I have yet to ever make Pesach on my own, not even the half-done version where you just clean your counter and fridge for Chol Hamoed.
I have always locked up my apartment, sold my chametz and made camp at my parents house. When I got married, my husband and I did the same thing except we now split our time between both our parents’ house. Turns out that wasn’t always so easy to coordinate, since my parents live in LA and his parents live in Boston, but we made it work because I had no interest in dealing with my apartment for Pesach.
Now that we live in Israel, we tried really hard to do the same thing, but logistically it just involved too many vacation days wasted on travel so we didn’t think it made so much sense. Upset with the prospects of being without my family for Pesach, I threw out the idea to my parents that they should just come here with everyone. Surprisingly, they were intrigued. We have a guest room in our apartment, and several of our friends were leaving for the holiday and offered us their apartments, so after figuring out all the details, tickets were booked! Plus, sleeping arrangements were finalized so that we wouldn’t actually be hosting anyone, and with that, the whole thing was forgotten for the next five months as my sister got engaged and that kind of took over everyone’s minds. Plus, who can really think about Pesach five months in advance? Well, I probably should have…
Now with Pesach quickly approaching, I am realizing that even though everyone will be sleeping elsewhere, every single meal will be eaten at my apartment. Including breakfast! I am so not a breakfast person. I sooooometimes will make myself eggs, but I usually eat my first meal of the day around 1 PM. Actually, let’s be honest, only on a good day will that happen — on a busy day I really forget to eat until 3 PM. So with Pesach officially only a few weeks away, I set out to create some new breakfast recipes along with all my dinner ideas.
To make this whole thing more challenging (because Pesach isn’t hard enough already) I come from a non-gebrokts family, so although I can eat gebrokts now that I have a husband who does so, all my recipes still need to be non-gebrokts for my parents. So to kick off this challenge, I came up with these delicious almond flour pancakes. While they are definitely not going to taste like regular fluffy pancakes, and don’t get me wrong, a matzah meal variety would probably taste closer to the real thing, these were really delicious for what they are. Here are some tricks I figured out as I burnt the first few batches: Tip #1, make them mini pancakes rather than big ones as the batter is too thick to flip on large pancakes. Tip #2, they burn quickly! So cook over a low flame and keep an eye on it! Lastly, tip #3, definitely sweeten these up with some silan and ricotta cheese – it really adds to the overall flavor.

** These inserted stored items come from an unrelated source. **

(** * scripts/generate_icon.py: the Din app-icon generator

    A shallow embedding of the icon script and the properties of its
    rendering pipeline.

    - Python [int] is [Z]; Python [float] is a real number together with an
      explicit rounding operator ([Float.model]): every float operation of
      the script is written as the exact operation followed by [rnd], and
      [math.exp] / [math.sin] are the model's [fexp] / [fsin].  The laws the
      model asks for hold of IEEE-754 binary64 with round-to-nearest and of
      a libm whose [exp] is monotone and accurate to 0.1%; they also hold of
      exact real arithmetic ([Float.exact]).
    - A PIL image is a total function from coordinates to pixels; only the
      coordinates inside [0, SIZE) x [0, SIZE) are meaningful.  A pixel
      write outside that square is an error ([None]).
    - [Image.alpha_composite] is Pillow's integer "over" operator, written
      out pixel by pixel.  The drawing primitives whose rasterisation is
      Pillow's business ([ImageDraw.line], [ImageDraw.pieslice],
      [ImageFilter.GaussianBlur], the PNG encoder) are fields of
      [Imaging.backend]. *)

From Stdlib Require Import Reals Lra Lia ZArith List Bool.
Import ListNotations.

Open Scope Z_scope.

(** ** Module-level constants (lines 18-20) *)

Definition SIZE : Z := 1024.
Definition MARGIN : Z := 100.
Definition CORNER : Z := 185.

(** ** Python numerics *)

(** [int(r)] on a float: truncation toward zero. *)
Definition py_int (r : R) : Z :=
  if Rle_dec 0 r then Zfloor r else Zceil r.

(** [range(n)] for an integer [n]. *)
Definition range (n : Z) : list Z :=
  map Z.of_nat (seq 0 (Z.to_nat n)).

Module Float.

(** What the script needs of double-precision arithmetic. [rnd] maps the
    exact result of an operation to the double that represents it. *)
Record model : Type := Model {
  rnd : R -> R;
  fexp : R -> R;
  fsin : R -> R;
  rnd_mono : forall x y : R, (x <= y)%R -> (rnd x <= rnd y)%R;
  rnd_exact : forall m k : Z,
      Z.abs m <= 2 ^ 53 -> 0 <= k <= 1022 ->
      rnd (IZR m / IZR (2 ^ k)) = (IZR m / IZR (2 ^ k))%R;
  fexp_mono : forall x y : R, (x <= y)%R -> (fexp x <= fexp y)%R;
  fexp_acc : forall x : R, (-4 <= x <= 0)%R ->
      (Rabs (fexp x - exp x) <= exp x / 1000)%R;
  fsin_bound : forall x : R, (-1 <= fsin x <= 1)%R
}.

Section Ops.
Variable M : model.

(** A float literal, and an [int] operand converted to float. *)
Definition lit (q : R) : R := rnd M q.
Definition of_int (z : Z) : R := rnd M (IZR z).

Definition add (a b : R) : R := rnd M (a + b).
Definition mul (a b : R) : R := rnd M (a * b).
(** [a / b] on two ints: Python's true division, correctly rounded. *)
Definition div_int (a b : Z) : R := rnd M (IZR a / IZR b).
End Ops.

(** Exact real arithmetic is a model. *)
Definition exact : model.
Proof.
  refine (Model (fun x => x) exp sin _ _ _ _ _).
  - intros x y H; exact H.
  - intros m k _ _; reflexivity.
  - intros x y [H | H].
    + left; apply exp_increasing; exact H.
    + right; rewrite H; reflexivity.
  - intros x _. replace (exp x - exp x)%R with 0%R by ring.
    rewrite Rabs_R0. pose proof (exp_pos x). lra.
  - intro x. apply SIN_bound.
Defined.

End Float.

(** ** The wave height function (lines 36-38)

    [base_y + amplitude * math.sin(freq * x + phase)] with [base_y],
    [amplitude] and [x] ints and [freq], [phase] floats, as [main] calls it. *)
Definition wave_y (M : Float.model) (x : Z) (base_y amplitude : Z)
    (freq phase : R) : R :=
  Float.add M (Float.of_int M base_y)
    (Float.mul M (Float.of_int M amplitude)
       (Float.fsin M (Float.add M (Float.mul M freq (Float.of_int M x)) phase))).

(** ** The body-fill alpha (lines 61-62)

    [t = dy / bloom_depth; alpha = int(edge_color[3] * 0.6 * math.exp(-3.5 * t))].
    The division is only reached for [dy] in [range(bloom_depth)], hence
    with [bloom_depth >= 1]. *)
Definition body_alpha (M : Float.model) (edge_alpha bloom_depth dy : Z) : Z :=
  let t := Float.div_int M dy bloom_depth in
  py_int
    (Float.mul M
       (Float.mul M (Float.of_int M edge_alpha) (Float.lit M (6 / 10)))
       (Float.fexp M (Float.mul M (- Float.lit M (35 / 10)) t))).

(** ** Pixels and images *)

Record rgba : Type := RGBA { red : Z; green : Z; blue : Z; alpha : Z }.

Definition transparent : rgba := RGBA 0 0 0 0.

(** An image of mode "RGBA" ([image rgba]) or "L" ([image Z]), of size
    [SIZE] x [SIZE], indexed as [img x y]. *)
Definition image (A : Type) : Type := Z -> Z -> A.

(** [Image.new(mode, (SIZE, SIZE), color)]. *)
Definition new_image {A : Type} (color : A) : image A := fun _ _ => color.

Definition in_bounds (x y : Z) : bool :=
  (0 <=? x) && (x <? SIZE) && (0 <=? y) && (y <? SIZE).

(** [img.putpixel((x, y), v)] and [pixels[x, y] = v].  A coordinate outside
    the image is refused here; the script guards its writes so that it never
    relies on what Pillow does with one.  The value is stored as given:
    this is what Pillow does with 8-bit channel values, and it clips any
    other to 0..255, so a statement about a stored colour is about the
    code when its channels are 8-bit values. *)
Definition putpixel {A : Type} (img : image A) (x y : Z) (v : A)
    : option (image A) :=
  if in_bounds x y
  then Some (fun x' y' => if (x' =? x) && (y' =? y) then v else img x' y')
  else None.

(** ** Python [for] loops

    The loop body maps the loop variable and the current state to the next
    state and says whether the loop goes on ([Next], also after [continue])
    or stops ([Break]); an exception in the body is [None]. *)
Inductive ctl : Type := Next | Break.

Fixpoint for_loop {A S : Type} (xs : list A)
    (body : A -> S -> option (ctl * S)) (s : S) : option S :=
  match xs with
  | [] => Some s
  | x :: xs' =>
      match body x s with
      | None => None
      | Some (Break, s') => Some s'
      | Some (Next, s') => for_loop xs' body s'
      end
  end.

(** Sequencing of steps that may raise, and a loop body that ran to its
    end. *)
Definition bind {A B : Type} (o : option A) (k : A -> option B) : option B :=
  match o with
  | Some a => k a
  | None => None
  end.

Notation "x <- e ;; k" := (bind e (fun x => k))
  (at level 61, e at next level, right associativity).

Definition next {S : Type} (o : option S) : option (ctl * S) :=
  s <- o ;; Some (Next, s).

(** ** [Image.alpha_composite] (Pillow, libImaging/AlphaComposite.c)

    The integer "over" operator on 8-bit channels; the intermediate values
    are C [UINT32] and the results [UINT8]. *)
Definition PRECISION_BITS : Z := 7.
Definition u32 (a : Z) : Z := a mod 2 ^ 32.
Definition u8 (a : Z) : Z := a mod 2 ^ 8.
Definition shiftfordiv255 (a : Z) : Z := Z.shiftr (Z.shiftr a 8 + a) 8.

Definition alpha_composite_px (dst src : rgba) : rgba :=
  if alpha src =? 0 then dst
  else
    let blend := u32 (alpha dst * (255 - alpha src)) in
    let outa255 := u32 (alpha src * 255 + blend) in
    let coef1 :=
      u32 (alpha src * 255 * 255 * Z.shiftl 1 PRECISION_BITS) / outa255 in
    let coef2 := u32 (255 * Z.shiftl 1 PRECISION_BITS - coef1) in
    let chan (s d : Z) :=
      let tmp := u32 (s * coef1 + d * coef2) in
      u8 (Z.shiftr (shiftfordiv255 (u32 (tmp + Z.shiftl 128 PRECISION_BITS)))
            PRECISION_BITS) in
    RGBA (chan (red src) (red dst))
         (chan (green src) (green dst))
         (chan (blue src) (blue dst))
         (u8 (shiftfordiv255 (u32 (outa255 + 128)))).

(** [Image.alpha_composite(im1, im2)]: [im2] over [im1]. *)
Definition alpha_composite (im1 im2 : image rgba) : image rgba :=
  fun x y => alpha_composite_px (im1 x y) (im2 x y).

(** [img.putalpha(mask)]: the alpha band is replaced by the "L" mask. *)
Definition putalpha (img : image rgba) (mask : image Z) : image rgba :=
  fun x y =>
    RGBA (red (img x y)) (green (img x y)) (blue (img x y)) (mask x y).

(** [ImageDraw.rectangle([x0, y0, x1, y1], fill)]: both corners included.
    The definitions below are the drawing on a box with [x0 <= x1] and
    [y0 <= y1] and with an 8-bit fill; Pillow raises [ValueError] on any
    other box and clips any other fill. *)
Definition box : Type := (Z * Z * Z * Z)%type.

Definition in_box (b : box) (x y : Z) : bool :=
  let '(x0, y0, x1, y1) := b in
  (x0 <=? x) && (x <=? x1) && (y0 <=? y) && (y <=? y1).

Definition rectangle {A : Type} (img : image A) (b : box) (fill : A)
    : image A :=
  fun x y => if in_box b x y then fill else img x y.

(** ** Pillow's rasterisers *)
Module Imaging.

Record backend : Type := Backend {
  (** [ImageDraw.Draw(layer).line(points, fill=fill, width=1)] *)
  draw_line : image rgba -> list (Z * Z) -> rgba -> image rgba;
  (** [layer.filter(ImageFilter.GaussianBlur(radius))] *)
  gaussian_blur : Z -> image rgba -> image rgba;
  (** [ImageDraw.Draw(mask).pieslice(box, start, end, fill=fill)] *)
  pieslice : image Z -> box -> Z -> Z -> Z -> image Z;
  (** the PNG encoder behind [img.save(path)] *)
  png_encode : image rgba -> list Z;
  (** a polyline paints each of its vertices with the fill colour; *)
  draw_line_points : forall img points fill x y,
      In (x, y) points -> draw_line img points fill x y = fill;
  (** a pie slice is drawn inside its bounding box ... *)
  pieslice_in_box : forall img b s e fill x y,
      in_box b x y = false -> pieslice img b s e fill x y = img x y;
  (** ... and, not being anti-aliased, paints with the fill value only. *)
  pieslice_paints_fill : forall img b s e fill x y,
      pieslice img b s e fill x y = img x y \/
      pieslice img b s e fill x y = fill
}.

(** A plain rasteriser: the polyline's sample points, no blur, a quarter
    disc tested in integers, and a raw dump of the pixels. *)
Definition plain_line (img : image rgba) (points : list (Z * Z))
    (fill : rgba) : image rgba :=
  fun x y =>
    if existsb (fun p => (fst p =? x) && (snd p =? y)) points
    then fill else img x y.

Definition in_quadrant (start dx dy : Z) : bool :=
  if start =? 180 then (dx <=? 0) && (dy <=? 0)
  else if start =? 270 then (0 <=? dx) && (dy <=? 0)
  else if start =? 90 then (dx <=? 0) && (0 <=? dy)
  else if start =? 0 then (0 <=? dx) && (0 <=? dy)
  else false.

Definition plain_pieslice (img : image Z) (b : box) (s e fill : Z)
    : image Z :=
  fun x y =>
    let '(x0, y0, x1, y1) := b in
    let dx := 2 * x - (x0 + x1) in
    let dy := 2 * y - (y0 + y1) in
    let w := x1 - x0 in
    let h := y1 - y0 in
    if in_box b x y && in_quadrant s dx dy
       && (dx * dx * (h * h) + dy * dy * (w * w) <=? w * w * (h * h))
    then fill else img x y.

Definition raw_dump (img : image rgba) : list Z :=
  flat_map
    (fun y =>
       flat_map
         (fun x =>
            [red (img x y); green (img x y); blue (img x y); alpha (img x y)])
         (range SIZE))
    (range SIZE).

Definition plain : backend.
Proof.
  refine (Backend plain_line (fun _ img => img) plain_pieslice raw_dump
            _ _ _).
  - intros img points fill x y H. unfold plain_line.
    replace (existsb _ points) with true; [reflexivity |].
    symmetry. apply existsb_exists. exists (x, y). split; [exact H |].
    simpl. rewrite !Z.eqb_refl. reflexivity.
  - intros img b s e fill x y H. unfold plain_pieslice.
    destruct b as [[[x0 y0] x1] y1]. rewrite H. reflexivity.
  - intros img b s e fill x y. unfold plain_pieslice.
    destruct b as [[[x0 y0] x1] y1].
    match goal with |- context [if ?c then _ else _] => destruct c end;
      [right | left]; reflexivity.
Defined.

End Imaging.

- In a large bowl whisk together the almond flour, baking soda and salt.
- Add in the milk, honey, ricotta, eggs, vanilla extract and lemon juice. Whisk until combined well.
- Add in the chocolate chips and mix until evenly distributed.
- Heat up a frying pan (non-stick is best) over a low flame. Spray a kosher for Pesach cooking oil or put a very little amount of oil such as walnut, coconut and sunflower oil. Lay down round egg/pancake molds (if they are not non-stick, then spray with a little oil).
- Pour a small amount of batter into each mold. Cook the pancake for about 3-4 minutes, until the bottom is golden. Loosen from the mold with a spatula, remove the mold, and flip the pancake. Cook until the second side is golden brown. Repeat until all the batter is finished.
- Top the mini pancakes with ricotta cheese, silan and fresh berries.
Tip #1, make them mini pancakes rather than big ones as the batter is too thick to flip on large pancakes.
Tip #2, they burn quickly! So cook over a low flame and keep an eye on it!
Tip #3, definitely sweeten these up with some silan and ricotta cheese - it really adds to the overall flavor.